Task requirements - Retype, exactly as they appear below, the lines between the line holding "assert (2 ^" and the line holding "rewrite val_of_snoc, js_shl_small", both ends included.

Collection entries
=== Section Start ===

(* ===== verification/CodecWrite.v ===== *)
(** * The write path of [hideBlob] refines the layout

    Each phase of [hideBlob] (src/index.ts lines 268-341) is related to the
    abstract layout of Layout.v: the header loop writes [header_bits], the
    byte loop emits the values of [chunk_bits] one [writeChannel] each, the
    leftover block emits [filler_value], and the trailing loop emits one
    masked random byte per remaining payload channel. *)

From stdpp Require Import base list.
From Stdlib Require Import ZArith Lia.
From S2P Require Import Prelude Capacity BitCodec Layout.

Open Scope Z_scope.

Section Writer.
Context `{CA : ByteArrayKind}.
Variable rand : nat -> Z.

(** The cursor after [V] payload values, and the writer with pending bits [acc]. *)
Definition at_slot (b : Z) (hdr V orig : list Z) : Cursor :=
  mkCursor (stego b hdr V orig) (slot (length V)).

Definition wstate (b : Z) (hdr orig V : list Z) (acc : list bool) (r : nat) : Writer :=
  mkWriter (at_slot b hdr V orig) (val_of acc) (Z.of_nat (length acc)) r.

(** The values of the trailing loop: [n] random bytes masked to [b] bits. *)
Definition fill_values (b : Z) (r n : nat) : list Z :=
  map (fun j => rand (r + j)%nat mod 2 ^ b) (seq 0 n).

Lemma ta_set_lookup_ne (l : list Z) i j v : i <> j -> ta_set l i v !! j = l !! j.
Proof. apply list_lookup_insert_ne. Qed.

Lemma header_value x r : is_byte x -> 0 <= r < 2 -> ta_conv (clearBits x 1 .|. r) = x / 2 * 2 + r.
Proof.
  intros Hx Hr. rewrite clearBits_or by (try assumption; unfold valid_bits; simpl; lia).
  apply ta_conv_id, (low_bits_byte x 1); unfold valid_bits; simpl; auto; lia.
Qed.

Lemma writeHeader_stego b orig : valid_bits b -> bytes_ok orig ->
  writeHeader b (mkCursor orig 0) = mkCursor (stego b (header_bits b) [] orig) 4.
Proof.
  intros Hb Ho. unfold writeHeader. cbn -[ta_set readBit clearBits js_or]. f_equal.
  rewrite !ta_set_lookup_ne by lia.
  assert (Hr : forall p, 5 <= p <= 7 -> 0 <= readBit (b - 1) p < 2)
    by (intros; apply readBit_bit; unfold valid_bits in Hb; lia).
  apply list_eq; intros i. unfold ta_set. rewrite !list_lookup_insert, !length_insert, stego_lookup.
  destruct (orig !! i) as [x|] eqn:E; simpl.
  2: { repeat case_decide; destruct_and?; subst; try reflexivity; apply lookup_ge_None_1 in E; lia. }
  assert (is_byte x) by (eapply Forall_lookup_1; eauto). pose proof (lookup_lt_Some _ _ _ E).
  repeat case_decide; destruct_and?; subst; try lia; unfold stego_channel; simpl; try reflexivity.
  1-3: rewrite E; simpl; rewrite header_value by (auto; apply Hr; lia); reflexivity.
  destruct (Nat.ltb_spec i 4); [|reflexivity]. lia.
Qed.

Lemma at_slot_snoc b hdr V v orig :
  valid_bits b -> bytes_ok orig -> 0 <= v < 2 ^ b ->
  writeChannel (at_slot b hdr V orig) v b = at_slot b hdr (V ++ [v]) orig.
Proof.
  intros. unfold at_slot. rewrite writeChannel_stego by auto.
  rewrite length_app, Nat.add_1_r. reflexivity.
Qed.

(** [buf = (buf << 1) | bit] appends a bit to the accumulator. *)
Lemma shift_in_bit acc x :
  (length acc < 8)%nat -> (val_of acc .<<. 1) .|. Z.b2z x = val_of (acc ++ [x]).
Proof.
  intros Hacc. pose proof (val_of_range acc) as Hr.
  assert (2 ^ Z.of_nat (length acc) <= 2 ^ 7) by (apply Z.pow_le_mono_r; lia).
  assert (0 <= val_of acc < 128) by (change (2 ^ 7) with 128 in *; lia).
  rewrite val_of_snoc, js_shl_small by (change (2 ^ 1) with 2; lia).
  rewrite js_or_small by (try lia; destruct x; simpl; lia).
  rewrite lor_low by (try lia; destruct x; simpl; lia). lia.
Qed.

Lemma pushBit_wstate b hdr orig V acc r x :
  valid_bits b -> bytes_ok orig -> (length acc < Z.to_nat b)%nat ->
  pushBit b (wstate b hdr orig V acc r) (Z.b2z x) =
  (let '(V', acc') := push_abs (Z.to_nat b) (V, acc) x in wstate b hdr orig V' acc' r).
Proof.
  intros Hb Ho Hacc.
  assert (Hbuf : (val_of acc .<<. 1) .|. Z.b2z x = val_of (acc ++ [x]))
    by (apply shift_in_bit; unfold valid_bits in Hb; lia).
  unfold pushBit, push_abs, wstate. cbn [buf bufBits cur rng]. rewrite Hbuf, length_app. simpl length.
  destruct (Z.eqb_spec (Z.of_nat (length acc) + 1) b), (Nat.eqb_spec (length acc + 1) (Z.to_nat b));
    try lia.
  - assert (0 <= val_of (acc ++ [x]) < 2 ^ b).
    { pose proof (val_of_range (acc ++ [x])) as Hr'. rewrite length_app in Hr'. simpl length in Hr'.
      assert (Z.of_nat (length acc + 1) = b) as <- by (clear Hbuf; rewrite Nat2Z.inj_add; simpl; lia).
      exact Hr'. }
    rewrite at_slot_snoc by auto. reflexivity.
  - f_equal. rewrite length_app, Nat2Z.inj_add. simpl. lia.
Qed.

Lemma pushBits_wstate b hdr orig bs V acc r :
  valid_bits b -> bytes_ok orig -> (length acc < Z.to_nat b)%nat ->
  fold_left (fun w y => pushBit b w (Z.b2z y)) bs (wstate b hdr orig V acc r) =
  (let '(V', acc') := fold_left (push_abs (Z.to_nat b)) bs (V, acc) in wstate b hdr orig V' acc' r).
Proof.
  intros Hb Ho. revert V acc. induction bs as [|x bs IH]; intros V acc Hacc; [reflexivity|].
  cbn [fold_left]. rewrite pushBit_wstate by auto.
  pose proof (push_abs_acc (Z.to_nat b) V acc x) as Hlt.
  destruct (push_abs (Z.to_nat b) (V, acc) x) as [V' acc'] eqn:E. simpl in Hlt.
  apply IH. apply Hlt; unfold valid_bits in Hb; lia.
Qed.

Lemma hideByte_bits b w d :
  is_byte d -> hideByte b w d = fold_left (fun w y => pushBit b w (Z.b2z y)) (bits_of 8 d) w.
Proof.
  intros Hd. unfold hideByte.
  rewrite <- (fold_left_map_fn (fun w z => pushBit b w z) (fun bit => readBit d bit)).
  rewrite readBits_byte by exact Hd. apply fold_left_map_fn.
Qed.

Lemma hideBytes_wstate b hdr orig data V acc r :
  valid_bits b -> bytes_ok orig -> bytes_ok data -> (length acc < Z.to_nat b)%nat ->
  hideBytes b (wstate b hdr orig V acc r) data =
  (let '(V', acc') := fold_left (push_abs (Z.to_nat b)) (bytes_bits data) (V, acc) in
   wstate b hdr orig V' acc' r).
Proof.
  intros Hb Ho Hd. revert V acc. induction data as [|d data IH]; intros V acc Hacc; [reflexivity|].
  inversion Hd as [|? ? Hd1 Hd2]; subst.
  change (hideBytes b (wstate b hdr orig V acc r) (d :: data))
    with (hideBytes b (hideByte b (wstate b hdr orig V acc r) d) data).
  rewrite hideByte_bits, pushBits_wstate by auto.
  change (bytes_bits (d :: data)) with (bits_of 8 d ++ bytes_bits data). rewrite fold_left_app.
  pose proof (fold_push_abs_acc (Z.to_nat b) (bits_of 8 d) V acc) as Hlt.
  destruct (fold_left (push_abs (Z.to_nat b)) (bits_of 8 d) (V, acc)) as [V' acc'].
  apply IH; auto. apply Hlt; unfold valid_bits in Hb; lia.
Qed.

Lemma bits_of_8_lookup rb i :
  0 <= i <= 7 -> bits_of 8 rb !! Z.to_nat i = Some (Z.testbit rb (7 - i)).
Proof.
  intros Hi. assert (i = 0 \/ i = 1 \/ i = 2 \/ i = 3 \/ i = 4 \/ i = 5 \/ i = 6 \/ i = 7) by lia.
  destruct_or!; subst; reflexivity.
Qed.

Lemma leftover_loop_spec n i rb c acc r :
  0 <= i -> (Z.to_nat i + n <= 8)%nat -> (length acc + n <= 8)%nat -> is_byte rb ->
  leftover_loop n i rb (mkWriter c (val_of acc) (Z.of_nat (length acc)) r) =
  Ok (mkWriter c (val_of (acc ++ take n (drop (Z.to_nat i) (bits_of 8 rb))))
        (Z.of_nat (length acc + n)) r).
Proof.
  revert i acc. induction n as [|n IH]; intros i acc Hi Hin Han Hrb.
  - cbn. rewrite app_nil_r, Nat.add_0_r. reflexivity.
  - cbn [leftover_loop]. destruct (Z.gtb_spec i 7); [lia|]. cbn [cur buf bufBits rng].
    rewrite readBit_testbit by (unfold is_byte in Hrb; lia).
    rewrite shift_in_bit by lia.
    replace (Z.of_nat (length acc) + 1) with (Z.of_nat (length (acc ++ [Z.testbit rb (7 - i)])))
      by (rewrite length_app; simpl; lia).
    rewrite IH by (try assumption; rewrite ?length_app; simpl; lia).
    rewrite (drop_S _ _ _ (bits_of_8_lookup rb i ltac:(lia))).
    replace (Z.to_nat (i + 1)) with (S (Z.to_nat i)) by lia.
    rewrite <- app_assoc. cbn [take app]. do 3 f_equal. rewrite length_app. cbn [length]. lia.
Qed.

Lemma flushLeftover_empty b hdr orig V r :
  flushLeftover rand b (wstate b hdr orig V [] r) = Ok (wstate b hdr orig V [] r).
Proof. reflexivity. Qed.

Lemma flushLeftover_partial b hdr orig V acc r :
  valid_bits b -> bytes_ok orig -> is_byte (rand r) -> (0 < length acc < Z.to_nat b)%nat ->
  exists w, flushLeftover rand b (wstate b hdr orig V acc r) = Ok w /\
    cur w = at_slot b hdr (V ++ [filler_value (Z.to_nat b) acc (rand r)]) orig /\ rng w = S r.
Proof.
  intros Hb Ho Hr Hacc. unfold flushLeftover, wstate. cbn [buf bufBits cur rng].
  destruct (Z.eqb_spec (Z.of_nat (length acc)) 0); [lia|].
  rewrite leftover_loop_spec by (unfold valid_bits in Hb; auto; lia).
  cbn [mbind res_bind bufBits buf cur rng].
  destruct (Z.eqb_spec (Z.of_nat (length acc + Z.to_nat (b - Z.of_nat (length acc)))) b);
    [|unfold valid_bits in Hb; lia].
  simpl negb. cbv iota. eexists; split; [reflexivity|]. cbn [cur rng]. split; [|reflexivity].
  unfold filler_value. rewrite drop_0.
  replace (Z.to_nat (b - Z.of_nat (length acc))) with (Z.to_nat b - length acc)%nat by lia.
  apply at_slot_snoc; auto.
  pose proof (val_of_range (acc ++ take (Z.to_nat b - length acc) (bits_of 8 (rand r)))) as Hv.
  rewrite length_app, length_take, length_bits_of in Hv.
  replace (Z.of_nat (length acc + Nat.min (Z.to_nat b - length acc) 8)) with b in Hv
    by (unfold valid_bits in Hb; lia).
  exact Hv.
Qed.

Lemma fill_values_S b r n :
  fill_values b r (S n) = rand r mod 2 ^ b :: fill_values b (S r) n.
Proof.
  unfold fill_values. cbn [seq map]. rewrite Nat.add_0_r. f_equal.
  rewrite <- seq_shift, map_map. apply map_ext. intros j. rewrite Nat.add_succ_r. reflexivity.
Qed.

Lemma fill_values_length b r n : length (fill_values b r n) = n.
Proof. unfold fill_values. rewrite length_map, length_seq. reflexivity. Qed.

Lemma fill_values_fit b r n :
  valid_bits b -> Forall (fits (Z.to_nat b)) (fill_values b r n).
Proof.
  intros Hb. unfold fill_values. apply List.Forall_map, Forall_forall. intros j _. unfold fits. rewrite Z2Nat.id by (unfold valid_bits in Hb; lia).
  apply Z.mod_pos_bound, pow2_pos. unfold valid_bits in Hb; lia.
Qed.

Lemma random_mask rb b : is_byte rb -> valid_bits b -> rb .&. (2 ^ b - 1) = rb mod 2 ^ b.
Proof.
  unfold is_byte. intros Hrb Hb. pose proof (pow2_le_256 b Hb).
  rewrite js_and_small by lia. apply land_mask. unfold valid_bits in Hb; lia.
Qed.

Section Fill.
Hypothesis rand_byte : forall n, is_byte (rand n).

(** The trailing loop runs exactly until the payload channels are used up:
    with enough fuel (one iteration per remaining payload channel) it
    writes one masked random byte to each. *)
Lemma fillRandom_spec fuel P b hdr orig V w :
  valid_bits b -> bytes_ok orig -> length orig = (4 * P)%nat -> (1 <= P)%nat ->
  cur w = at_slot b hdr V orig -> (length V <= payload_slots (4 * P))%nat ->
  (payload_slots (4 * P) - length V <= fuel)%nat ->
  cur (fillRandom_loop rand fuel (4 * P) b w)
    = at_slot b hdr (V ++ fill_values b (rng w) (payload_slots (4 * P) - length V)) orig
  /\ rng (fillRandom_loop rand fuel (4 * P) b w) = (rng w + (payload_slots (4 * P) - length V))%nat.
Proof.
  intros Hb Ho Hlen HP. revert V w. induction fuel as [|fuel IH]; intros V w Hcur HV Hfuel.
  - replace (payload_slots (4 * P) - length V)%nat with 0%nat by lia.
    cbn. rewrite app_nil_r, Nat.add_0_r. auto.
  - cbn [fillRandom_loop]. rewrite Hcur. change (channelId (at_slot b hdr V orig)) with (slot (length V)).
    destruct (Nat.ltb_spec (slot (length V)) (4 * P)) as [Hlt|Hge].
    + apply slot_lt_len in Hlt; [|exact HP].
      rewrite random_mask by auto.
      rewrite at_slot_snoc by (auto; apply Z.mod_pos_bound, pow2_pos; unfold valid_bits in Hb; lia).
      destruct (IH (V ++ [rand (rng w) mod 2 ^ b])
                  (mkWriter (at_slot b hdr (V ++ [rand (rng w) mod 2 ^ b]) orig) (buf w) (bufBits w) (S (rng w))))
        as [IH1 IH2]; [reflexivity | rewrite length_app; cbn [length]; lia | rewrite length_app; cbn [length]; lia|].
      rewrite IH1, IH2. cbn [rng]. rewrite length_app. cbn [length].
      replace (payload_slots (4 * P) - length V)%nat with (S (payload_slots (4 * P) - (length V + 1)))
        by lia.
      rewrite fill_values_S, <- app_assoc. split; [reflexivity | lia].
    + assert (Heq : length V = payload_slots (4 * P)).
      { destruct (Nat.lt_ge_cases (length V) (payload_slots (4 * P))) as [Hl|Hl]; [|lia].
        apply (slot_lt_len _ P HP) in Hl. lia. }
      rewrite Heq, Nat.sub_diag, Hcur. cbn. rewrite app_nil_r, Nat.add_0_r. auto.
Qed.

Lemma flush_layout b hdr orig bs V acc r :
  valid_bits b -> bytes_ok orig -> chunk_inv (Z.to_nat b) bs (V, acc) ->
  exists w V1, flushLeftover rand b (wstate b hdr orig V acc r) = Ok w /\
    cur w = at_slot b hdr V1 orig /\ Forall (fits (Z.to_nat b)) V1 /\
    bs `prefix_of` vals_bits (Z.to_nat b) V1 /\
    (length bs <= length V1 * Z.to_nat b < length bs + Z.to_nat b)%nat.
Proof.
  intros Hb Ho (Hbits & Hacc & Hfit). cbn [fst snd] in *.
  pose proof (length_vals_bits (Z.to_nat b) V) as HlV.
  destruct acc as [|a acc'] eqn:Eacc.
  - exists (wstate b hdr orig V [] r), V. rewrite flushLeftover_empty.
    rewrite app_nil_r in Hbits. subst bs. rewrite HlV.
    split; [reflexivity|]. split; [reflexivity|]. split; [exact Hfit|].
    split; [exists []; rewrite app_nil_r; reflexivity|]. unfold valid_bits in Hb; lia.
  - rewrite <- Eacc in *.
    destruct (flushLeftover_partial b hdr orig V acc r) as (w & Hw & Hcur & _);
      [auto | auto | apply rand_byte | subst acc; simpl in *; lia|].
    set (t := take (Z.to_nat b - length acc) (bits_of 8 (rand r))).
    assert (Ht : length t = (Z.to_nat b - length acc)%nat)
      by (unfold t; rewrite length_take, length_bits_of; unfold valid_bits in Hb; lia).
    exists w, (V ++ [filler_value (Z.to_nat b) acc (rand r)]).
    split; [exact Hw|]. split; [exact Hcur|]. split; [|split; [|split]].
    + apply Forall_app; split; [exact Hfit|]. constructor; [|constructor].
      unfold filler_value. fold t. replace (Z.to_nat b) with (length (acc ++ t)) at 1
        by (rewrite length_app; lia). apply val_of_fits.
    + exists t. rewrite vals_bits_app, vals_bits_one, <- Hbits, <- app_assoc. f_equal.
      unfold filler_value. fold t. rewrite <- (bits_of_val_of (acc ++ t)) at 2.
      rewrite length_app. f_equal. lia.
    + subst bs. rewrite !length_app, HlV. rewrite Eacc in *. simpl in *. nia.
    + subst bs. rewrite !length_app, HlV. rewrite Eacc in *. simpl in *. nia.
Qed.

End Fill.

End Writer.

=== Section End ===

Task response -
  assert (2 ^ Z.of_nat (length acc) <= 2 ^ 7) by (apply Z.pow_le_mono_r; lia).
  assert (0 <= val_of acc < 128) by (change (2 ^ 7) with 128 in *; lia).
  rewrite val_of_snoc, js_shl_small by (change (2 ^ 1) with 2; lia).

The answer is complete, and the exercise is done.